Cancer is one of the major causes of death worldwide, despite there are many cancer treatments, such as surgery, radiation, chemotherapy, etc. This is the reason why immunotherapy has gained more attention and become approved for the treatment of many types of cancers. The development of the tumor itself is very complex and multifactorial process, which may differ from one person to the other due to his/hers state of immune system and environmental conditions. Motivated by this fact, in this paper we consider the stochastic tumor-immune interaction model, which dynamics is described by the three-dimensional system of stochastic differential equations. The model is obtained by incorporating white noise into deterministic tumor-immune interaction model, which is of predator-prey type.

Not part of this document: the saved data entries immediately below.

(* ===== verification/Replay.v ===== *)
(** * Replay caches of Handoff and NXR
    ([src/protocol/handoff/replay.rs], [src/server/nxr/replay.rs])

    The two caches share one construction: sixteen mutex-protected shards, an
    atomic entry counter and reserve-before-use. The model keeps the
    concurrency: every call is a small program whose steps are the atomic
    operations and critical sections of the source, and a schedule interleaves
    any number of calls with the progress of the clock. *)

From stdpp Require Import gmap sorting.
From S2P Require Import Prelude.
#[local] Open Scope Z_scope.

#[export] Instance byte_countable : Countable byte :=
  inj_countable Byte.to_N Byte.of_N Byte.of_to_N.

Notation Nonce := (list byte).

Definition REPLAY_SHARDS : nat := 16.

Record NonceShard := { entries : gmap Nonce Z; expirations : list (Z * Nonce) }.

Definition empty_shard : NonceShard := {| entries := ∅; expirations := [] |}.

(** The fixed part of [HandoffReplayCacheInner] / [NxrReplayCacheInner]; the
    monotonic clock saturates at [instant_max]. *)
Record CachePolicy := { capacity : Z; retention : Z; instant_max : Z }.

Record ReplayCache := { shards : list NonceShard; used : Z }.

(** Why a reservation fails; each listener maps the causes to its own errors. *)
Inductive ReplayFailure := FailDeadline | FailDuplicate | FailCapacity | FailAllocation.

Inductive HandoffError :=
| HLength | HVersion | HTimeWindow | HReplay | HAuthentication | HState | HAllocation | HRandom | HCrypto.

Inductive NxrReplayError := NxrDuplicate | NxrCapacity | NxrUnavailable.

Definition handoff_replay_error (f : ReplayFailure) : HandoffError :=
  match f with
  | FailDeadline | FailDuplicate | FailCapacity => HReplay
  | FailAllocation => HAllocation
  end.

For our stochastic model, we verify that the environmental noise provides a solution that is positive, global and bounded. Also, we obtain conditions under which our model has an ergodic stationary distribution, which is important due to the fact that under these conditions tumor cells and immune cells are weakly persistent in mean, as well as, the conditions which lead to non-persistence in mean. We close the paper by presenting numerical simulations to verify our theoretical results. For that purpose we use reliable data for growth of the highly malignant B Lymphoma/Leukemic cells (BCL1) in the spleen of chimeric mice. Both theoretical and numerical results indicate that the random perturbations may make the model more realistic than its deterministic analogue.